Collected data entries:
Lemma mul_valid x y :
  B64.valid x = true -> B64.valid y = true -> B64.valid (SFmul 53 1024 x y) = true.
Proof.
  intros Vx Vy.
  destruct x as [sx|sx| |sx mx ex]; destruct y as [sy|sy| |sy my ey]; try reflexivity.
  rewrite mul_finite_sign by assumption. apply float_of_ord_valid, round_dy_nonneg. lia.
Qed.

Lemma mul_finite_not_nan x y :
  B64.valid x = true -> B64.valid y = true ->
  B64.is_finite x = true -> B64.is_finite y = true ->
  B64.is_nan (SFmul 53 1024 x y) = false.
Proof.
  intros Vx Vy Fx Fy.
  destruct x as [sx|sx| |sx mx ex]; try discriminate Fx;
    destruct y as [sy|sy| |sy my ey]; try discriminate Fy; try reflexivity.
  rewrite mul_finite_sign by assumption.
  pose proof (float_of_ord_nan (xorb sx sy) (round_dy (Z.pos mx * Z.pos my) (ex + ey))) as H.
  destruct (float_of_ord _ _); try reflexivity. contradiction.
Qed.

Lemma eqb_refl x : B64.is_nan x = false -> B64.eqb x x = true.
Proof.
  destruct x as [s|s| |s m e]; try discriminate; intros _; unfold B64.eqb, SFeqb, SFcompare;
    try (destruct s; reflexivity).
  zstd. destruct s; rewrite Z.compare_refl, Pos.compare_cont_refl; reflexivity.
Qed.

Lemma add_zero_eqb z y :
  B64.is_zero z = true -> B64.is_nan y = false -> B64.eqb (SFadd 53 1024 z y) y = true.
Proof.
  intros Hz Ny. destruct z as [sz| | |]; try discriminate Hz.
  destruct y as [sy|sy| |sy my ey]; try discriminate Ny.
  - destruct sz, sy; reflexivity.
  - destruct sy; reflexivity.
  - change (SFadd 53 1024 (S754_zero sz) (S754_finite sy my ey)) with (S754_finite sy my ey).
    apply eqb_refl. reflexivity.
Qed.

(** ** Edge inputs: NaN, infinite speed, no rain *)

(** At a float distance: when the speed or the distance is NaN (and
    the speed is not zero and the density converts to a float), the
    result is NaN. *)
Lemma float_distance_nan s d r :
  B64.is_nan s = true \/ B64.is_nan d = true ->
  B64.is_zero s = false -> Z.abs r < float_overflow_threshold ->
  simulate_wetness s d r = Ok S754_nan.
Proof.
  intros Hn Hs Hr.
  rewrite simulate_wetness_eq, float_of_int_spec, Hs.
  destruct (Z.leb_spec float_overflow_threshold (Z.abs r)) as [?|_]; [lia|].
  f_equal. unfold wetness_value.
  assert (Ht : B64.div d s = S754_nan).
  { destruct Hn as [Hn|Hn].
    - destruct s; try discriminate Hn. destruct d; reflexivity.
    - destruct d; try discriminate Hn. reflexivity. }
  rewrite Ht.
  assert (HA : forall x, B64.mul x S754_nan = S754_nan) by (intros x; destruct x; reflexivity).
  rewrite HA. reflexivity.
Qed.

(** X5. NaN in, NaN out: when the speed or the distance is NaN, the
    speed is not zero, the distance is a float or an int that converts
    to a float, and the density converts to a float, the calculator
    raises nothing and returns NaN. *)
Theorem X5_nan_propagates s dist d r :
  to_float dist = Ok d ->
  B64.is_nan s = true \/ B64.is_nan d = true ->
  B64.is_zero s = false -> Z.abs r < float_overflow_threshold ->
  simulate_wetness_num s dist r = Ok S754_nan.
Proof.
  intros Hd Hn Hs Hr.
  rewrite (simulate_wetness_num_ok s dist d r Hd).
  apply float_distance_nan; assumption.
Qed.

Lemma X5_nan_propagates_witness :
  simulate_wetness_num S754_nan (PyInt 500) default_density = Ok S754_nan.
Proof.
  apply (X5_nan_propagates S754_nan (PyInt 500) (B64.of_Z 500) default_density).
  - reflexivity.
  - left. reflexivity.
  - reflexivity.
  - vm_compute. reflexivity.
Defined.

(** X6. At infinite speed only the front term is left: for a finite
    distance and a density of magnitude at most [10^307],
    [simulate_wetness(inf, d, r)] compares equal to
    [r * (70/12 * 20/12) * d]. *)
Theorem X6_infinite_speed_front_only si d r :
  B64.valid d = true -> B64.is_finite d = true -> Z.abs r <= 10 ^ 307 ->
  exists w f,
    simulate_wetness (S754_infinity si) d r = Ok w /\ front_term d r = Ok f /\
    B64.eqb w f = true.
Proof.
  intros Vd Fd Hr.
  assert (Hth : 10 ^ 307 < float_overflow_threshold) by (vm_compute; reflexivity).
  assert (Hf : float_of_int r = Ok (B64.of_Z r)).
  { rewrite float_of_int_spec.
    destruct (Z.leb_spec float_overflow_threshold (Z.abs r)) as [?|_]; [lia|reflexivity]. }
  destruct (small_density_finite r Hr) as [Ft Ff].
  exists (wetness_value (S754_infinity si) d (B64.of_Z r)),
         (B64.mul (B64.mul (B64.of_Z r) front_area) d).
  split; [|split].
  - rewrite simulate_wetness_eq, Hf. reflexivity.
  - unfold front_term, int_mul. rewrite Hf. reflexivity.
  - unfold wetness_value. apply add_zero_eqb.
    + apply mul_finite_zero; [exact Ft|].
      destruct d as [sd|sd| |sd md ed]; try discriminate Fd; reflexivity.
    + apply mul_finite_not_nan; try assumption.
      apply mul_valid; [apply of_Z_valid|reflexivity].
Qed.

Lemma X6_infinite_speed_front_only_witness :
  exists w f,
    simulate_wetness (S754_infinity false) default_distance default_density = Ok w /\
    front_term default_distance default_density = Ok f /\ B64.eqb w f = true.
Proof.
  apply (X6_infinite_speed_front_only false default_distance default_density);
    try reflexivity.
  vm_compute. discriminate.
Defined.

(** X7. No rain, no wetness: with density 0 the result is zero for
    every speed other than zero and every finite distance for which
    [time_in_rain] is finite. *)
Theorem X7_zero_density s d :
  B64.is_zero s = false -> B64.is_finite d = true ->
  B64.is_finite (B64.div d s) = true ->
  exists w, simulate_wetness s d 0 = Ok w /\ B64.is_zero w = true.
Proof.
  intros Hs Fd Ft.
  rewrite simulate_wetness_eq, Hs.
  eexists. split; [reflexivity|].
  unfold wetness_value. change (B64.of_Z 0) with (S754_zero false).
  change (B64.mul (S754_zero false) top_area) with (S754_zero false).
  change (B64.mul (S754_zero false) front_area) with (S754_zero false).
  apply add_zero_zero.
  - destruct (B64.div d s) as [st|st| |st mt et]; try discriminate Ft; reflexivity.
  - destruct d as [sd|sd| |sd md ed]; try discriminate Fd; reflexivity.
Qed.

Lemma X7_zero_density_witness :
  exists w, simulate_wetness (B64.decimal 33 10) default_distance 0 = Ok w /\
            B64.is_zero w = true.
Proof.
  apply (X7_zero_density (B64.decimal 33 10) default_distance); reflexivity.
Defined.

(** ** Changing a sign *)

Lemma round_aux_opp sx m e l :
  binary_round_aux 53 1024 (negb sx) m e l = SFopp (binary_round_aux 53 1024 sx m e l).
Proof.
  unfold binary_round_aux.
  destruct (shr_fexp 53 1024 m e l) as [mrs' e'].
  destruct (shr_fexp 53 1024 _ e' loc_Exact) as [mrs'' e''].
  destruct (shr_m mrs''); try reflexivity.
  destruct (_ <=? _)%Z; reflexivity.
Qed.

Lemma xorb_negb_r a b : xorb a (negb b) = negb (xorb a b).
Proof. destruct a, b; reflexivity. Qed.

Lemma xorb_negb_l a b : xorb (negb a) b = negb (xorb a b).
Proof. destruct a, b; reflexivity. Qed.

Lemma div_opp_r x y : SFdiv 53 1024 x (SFopp y) = SFopp (SFdiv 53 1024 x y).
Proof.
  destruct x as [sx|sx| |sx mx ex]; destruct y as [sy|sy| |sy my ey]; try reflexivity;
    cbn [SFdiv SFopp]; rewrite ?xorb_negb_r; try reflexivity.
  destruct (SFdiv_core_binary 53 1024 (Z.pos mx) ex (Z.pos my) ey) as [[mz ez] lz].
  apply round_aux_opp.
Qed.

Action item => Find all lines in the records that hold the word "decimal". Copy them.

Solution for this task =>
  exists w, simulate_wetness (B64.decimal 33 10) default_distance 0 = Ok w /\
  apply (X7_zero_density (B64.decimal 33 10) default_distance); reflexivity.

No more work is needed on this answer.